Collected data
(* ===================================================================== *)
(** ** Further properties of command_line                                 *)
(* ===================================================================== *)

(** X15: a command line starts with the emulator binary and ends with
    the kernel arguments when U-Boot is disabled, otherwise with the
    overlay when there is one, otherwise with the CPU model. *)
Theorem command_line_ends (q : self.t) (w : World) toks :
  res (QemuCommand.command_line q w) = inr toks ->
  head toks = Some (PStr "qemu-system-x86_64") /\
  last toks
  = Some (if negb (self.enable_u_boot q)
          then PStr "root=/dev/vda rw highres=off console=ttyS0 ip=dhcp"
          else if truthy (self.overlay q) then of_option (self.overlay q)
          else if self.kvm q then PStr "host" else PStr "Haswell").
Proof.
  rewrite command_line_eq.
  assert (forall boot sec,
            last (assemble q boot sec)
            = Some (if negb (self.enable_u_boot q)
                    then PStr "root=/dev/vda rw highres=off console=ttyS0 ip=dhcp"
                    else if truthy (self.overlay q) then of_option (self.overlay q)
                    else if self.kvm q then PStr "host" else PStr "Haswell")) as Hlast.
  { intros boot sec. unfold assemble, tail_tokens.
    do 6 (rewrite last_app; cbn [last]).
    destruct (self.enable_u_boot q), (truthy (self.overlay q)), (self.kvm q),
      (self.gui q); reflexivity. }
  destruct (boot_tokens q) as [e|boot]; [done|].
  destruct (self.secondary_network q); intros [= <-]; (split; [done|apply Hlast]).
Qed.

(** X16: with the secondary network device two command lines of the same
    object, in whatever worlds, are the same tokens before and behind the
    [e1000] device token, which follows [-device] and carries an address
    of the shape [ca:fe:XX:XX:XX:XX] each time. *)
Theorem command_line_secondary_mac (q : self.t) (w1 w2 : World) t1 t2 :
  self.secondary_network q = true ->
  res (QemuCommand.command_line q w1) = inr t1 ->
  res (QemuCommand.command_line q w2) = inr t2 ->
  exists before behind mac1 mac2,
    t1 = before ++ PStr ("e1000,netdev=vlan1,mac=" +:+ mac1) :: behind /\
    t2 = before ++ PStr ("e1000,netdev=vlan1,mac=" +:+ mac2) :: behind /\
    has_shape mac_shape mac1 = true /\
    has_shape mac_shape mac2 = true /\
    follows (PStr "-netdev")
            (PStr "socket,id=vlan1,mcast=230.0.0.1:1234,localaddr=127.0.0.1") before /\
    last before = Some (PStr "-device").
Proof.
  intros Hsec. rewrite !command_line_eq, Hsec.
  destruct (boot_tokens q) as [e|boot]; [done|]. intros [= <-] [= <-].
  exists ([PStr "qemu-system-x86_64"] ++ boot ++ drive_tokens q ++ fixed_tokens q
          ++ pcap_tokens q
          ++ [PStr "-netdev";
              PStr "socket,id=vlan1,mcast=230.0.0.1:1234,localaddr=127.0.0.1";
              PStr "-device"]),
    (tail_tokens q), (mac_drawn w1), (mac_drawn w2).
  assert (forall w, has_shape mac_shape (mac_drawn w) = true) as Hshape.
  { intros w. destruct (random_mac_shape w) as (mac & Hrun & Hs & _).
    rewrite random_mac_run in Hrun. injection Hrun as Heq. by rewrite Heq. }
  split; [|split; [|split; [done|split; [done|split]]]].
  - unfold assemble, secondary_tokens. by rewrite <- !app_assoc.
  - unfold assemble, secondary_tokens. by rewrite <- !app_assoc.
  - do 5 apply follows_app_r. apply (follows_here _ _ [] [_]).
  - do 5 (rewrite last_app; cbn [last]). reflexivity.
Qed.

## What is needed
Go to the line with "(tail_tokens q), (mac_drawn" in the entries above and repeat every line from there through the line with "split; [|split; [|split;", exactly and with no other text.

## Solution
    (tail_tokens q), (mac_drawn w1), (mac_drawn w2).
  assert (forall w, has_shape mac_shape (mac_drawn w) = true) as Hshape.
  { intros w. destruct (random_mac_shape w) as (mac & Hrun & Hs & _).
    rewrite random_mac_run in Hrun. injection Hrun as Heq. by rewrite Heq. }
  split; [|split; [|split; [done|split; [done|split]]]].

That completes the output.